Aceleró el ritmo, deslizando su boca desde la punta hasta la base de mi polla.

Después de un momento, se movió a mis testículos, haciéndoles cosquillas con su lengua mientras me acariciaba.

—Angel…

joder, esto se siente tan bien.

—Cada vez que la elogiaba, podía oler cómo se mojaba más y más para mí.

—Te quiero ahora —gruñó, su voz superponiéndose con la de Kira.

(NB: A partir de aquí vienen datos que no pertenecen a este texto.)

(** The size of a host is the sum over the operators. *)
Lemma host_sizes_lookup forCaller hosts docs host :
  host_sizes forCaller hosts docs !! host =
  let entries := filter (fun e => e.1 = host) (concat docs) in
  if decide (host ∈ hosts /\ entries <> [])
  then Some (foldr Z.add 0 ((fun e : string * (Z * Z) => if forCaller then fst (snd e) else snd (snd e)) <$> entries))
  else None.
Proof using.
  unfold host_sizes. cbv zeta.
  set (sz := fun e : string * (Z * Z) => if forCaller then fst (snd e) else snd (snd e)).
  assert (Hgen : forall (l : operatorHosts) (m : gmap string Z),
    foldl (fun m entry => <[fst entry := default 0 (m !! fst entry)
                              + (if forCaller then fst (snd entry) else snd (snd entry))]> m) m
      (filter (fun entry => fst entry ∈ hosts) l) !! host =
    if decide (host ∈ hosts /\ filter (fun e => e.1 = host) l <> [])
    then Some (default 0 (m !! host) + foldr Z.add 0 (sz <$> filter (fun e => e.1 = host) l)) else m !! host).
  { intros l. induction l as [|e l IH]; intros m.
    - rewrite !filter_nil. simpl. rewrite decide_False; [done|]. naive_solver.
    - rewrite !filter_cons. destruct (decide (e.1 ∈ hosts)) as [Hin|Hin]; destruct (decide (e.1 = host)) as [He|He].
      + cbn [foldl]. rewrite IH, He, lookup_insert_eq. rewrite (decide_True (P := host ∈ hosts /\ e :: _ <> [])).
        2: { split; [congruence|done]. }
        destruct (decide _) as [_|Hn]; cbn [fmap list_fmap foldr default].
        * f_equal. unfold id. change (sz e) with (if forCaller then fst (snd e) else snd (snd e)). lia.
        * destruct (filter (fun e => e.1 = host) l); [|destruct Hn; split; [congruence|done]].
          cbn. unfold sz, id. f_equal. lia.
      + cbn [foldl]. rewrite IH. by rewrite lookup_insert_ne.
      + rewrite IH. rewrite !decide_False; [done|..]; intros [? _]; congruence.
      + by rewrite IH. }
  rewrite Hgen, lookup_empty. simpl. done.
Qed.

(** C36: A caller or answerer is refused exactly when the operators together count
    at least the maximum of its kind for one of its hosts. *)
Theorem refused_iff_host_is_full (forCaller : bool) (hosts : list string) (ops : Ops) :
  let max := if forCaller then maxHostCallers else maxHostAnswerersSize * 2 in
  let count host := foldr Z.add 0 ((fun e : string * (Z * Z) => if forCaller then fst (snd e) else snd (snd e)) <$>
                      filter (fun e => e.1 = host) (concat (op_docs ops))) in
  match checkHostQueueSize maxHostCallers None forCaller hosts ops with
  | Some err => (err = errTooManyConns /\
                 exists host, host ∈ hosts /\ host ∈ (concat (op_docs ops)).*1 /\ max <= count host) \/
                op_Aggregate None forCaller max hosts ops = inr err
  | None => forall host, host ∈ hosts -> host ∈ (concat (op_docs ops)).*1 -> count host < max
  end.
Proof using All.
  cbv zeta. unfold checkHostQueueSize. set (max := if forCaller then maxHostCallers else maxHostAnswerersSize * 2).
  destruct (op_Aggregate None forCaller max hosts ops) as [ret|err] eqn:E; [|by right].
  apply aggregate_ok in E.
  assert (Hname : forall host, filter (fun e => e.1 = host) (concat (op_docs ops)) <> [] <-> host ∈ (concat (op_docs ops)).*1).
  { intros host. rewrite list_elem_of_fmap. split.
    - destruct (filter _ _) as [|e l] eqn:Hf; [done|]. intros _. exists e.
      assert (He : e ∈ filter (fun e => e.1 = host) (concat (op_docs ops))) by (rewrite Hf; left).
      apply list_elem_of_filter in He as [<- ?]. done.
    - intros (e & -> & He) Hf. assert (He' : e ∈ filter (fun e' => e'.1 = e.1) (concat (op_docs ops))).
      { by apply list_elem_of_filter. } rewrite Hf in He'. by apply elem_of_nil in He'. }
  case_bool_decide as Hret.
  - intros host Hin Hn. apply Z.nle_gt. intros Hmax.
    assert (Hl : ret !! host <> None); [|by rewrite Hret, lookup_empty in Hl].
    rewrite E. unfold size_pipeline. rewrite map_lookup_filter, host_sizes_lookup. cbv zeta.
    rewrite decide_True by (split; [done|by apply Hname]). simpl. by rewrite option_guard_True.
  - left. split; [done|]. apply map_choose in Hret as (host & z & Hz). rewrite E in Hz.
    apply map_lookup_filter_Some in Hz as [Hz Hmax]. simpl in Hmax. rewrite host_sizes_lookup in Hz.
    cbv zeta in Hz. destruct (decide _) as [[Hin Hne]|]; [|done]. simplify_eq. exists host.
    split_and!; [done|by apply Hname|done].
Qed.
End QueueSizes.

(** The exchanges that an operator is subscribed for. *)
Definition subscribed (q : mongoQueue) : list callExchange :=
  omap (fun x => mq_exchanges q !! x) (map_to_list (mq_callExchangeSubs q) ≫= fun kv => elements (snd kv)).

(** What an operator reports of a host: its callers in exchanges, and its
    answerers, those that wait and those in exchanges. *)
Theorem operator_counts_subscribers (q : mongoQueue) (host : string) :
  default (0, 0) (operator_sizes q !! host) =
  (Z.of_nat (length (filter (fun e => cx_Host e = host /\ cx_Side e = "caller"%string) (subscribed q))),
   Z.of_nat (size (waiting_for host q)) +
   Z.of_nat (length (filter (fun e => cx_Host e = host /\ cx_Side e <> "caller"%string) (subscribed q)))).
Proof.
  unfold operator_sizes, subscribed. set (xs := map_to_list _ ≫= _).
  assert (Hgen : forall (xs : list nat) (m : gmap string (Z * Z)),
    default (0, 0) (foldl (count_exchange (mq_exchanges q)) m xs !! host) =
    (fst (default (0, 0) (m !! host)) + Z.of_nat (length (filter (fun e => cx_Host e = host /\ cx_Side e = "caller"%string)
       (omap (fun x => mq_exchanges q !! x) xs))),
     snd (default (0, 0) (m !! host)) + Z.of_nat (length (filter (fun e => cx_Host e = host /\ cx_Side e <> "caller"%string)
       (omap (fun x => mq_exchanges q !! x) xs))))).
  { clear xs. intros xs. induction xs as [|x xs IH]; intros m.
    - simpl. rewrite !Z.add_0_r. by destruct (default (0, 0) (m !! host)).
    - cbn [foldl omap list_omap]. rewrite IH. clear IH. unfold count_exchange.
      destruct (mq_exchanges q !! x) as [e|]; [|done]. rewrite !filter_cons.
      destruct (decide (cx_Host e = host)) as [<-|Hne].
      + rewrite lookup_insert_eq. cbn [default]. unfold id. case_bool_decide as Hside.
        * rewrite decide_True by done. rewrite (decide_False (P := _ /\ cx_Side e <> _)) by tauto.
          cbn [fst snd length]. f_equal. lia.
        * rewrite decide_False by tauto. rewrite (decide_True (P := _ /\ cx_Side e <> _)) by done.
          cbn [fst snd length]. f_equal. lia.
      + rewrite lookup_insert_ne by done. rewrite !decide_False by tauto. done. }
  rewrite Hgen. unfold count_waiting, waiting_for. rewrite lookup_fmap.
  by destruct (mq_waitingForNewCallSubs q !! host).
Qed.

Agarré sus manos y las inmovilicé por encima de su cabeza mientras me subía encima de ella.

Deslicé mi mano libre dentro de sus bragas.

Tan pronto como toqué sus pliegues húmedos, su cuerpo convulsionó.

—Estás tan mojada para mí princesa —ronroneé, bombeando lentamente dos dedos dentro y fuera de ella.

—Por favor fóllame —gruñó—, ¡ahora mismo!

Le arranqué las bragas con un solo movimiento.

Su cuerpo se retorció debajo de mí, pero se mantuvo quieta, ansiosa por que la tomara.

Reconocí la urgencia en sus ojos, el deseo primitivo alimentado por los instintos de su loba.

Sin embargo, necesitaba escuchar su consentimiento directamente de la propia Angel antes de continuar.

—Angel, ¿realmente quieres aparearte ahora?

—susurré, mi voz impregnada tanto de deseo como de preocupación.

—¡Ella quiere!

—Kira gruñó a través de ella.

Escuchar su voz hizo que Quinn arañara contra mi interior, pero pude mantenerlo bajo control.

«¡Tómala, Dante!».

La exigencia de Quinn resonó ferozmente dentro de mí, pero lo ignoré.

—No, quiero escucharlo de ella —insistí firmemente, mirando fijamente a Angel, deseando que ganara el control sobre Kira.

Sentí una oleada de alivio cuando sus ojos rápidamente volvieron a la normalidad.

—¡Dante, tengo tanto calor!

¡Por favor!

—jadeó, tratando de liberar sus manos de mi agarre.

Odiaba verla con dolor, pero no quería aparearme con ella si solo quería aliviar el calor.

Sin duda se despertaría con arrepentimiento y resentimiento.

—Angel, ¿realmente quieres aparearte ahora?

—pregunté de nuevo, buscando en su rostro cualquier señal de incertidumbre.

Ella hizo una pausa por un momento, sus ojos sondeando los míos como si buscara algo.

Tal vez quería asegurarse de que yo también quería esto.

Contuve la respiración, esperando su respuesta.

—Sí, por favor —susurró.

Con su claro consentimiento, abracé mi propio deseo primitivo que corría por mis venas, sabiendo que había deseo y confianza mutuos entre nosotros.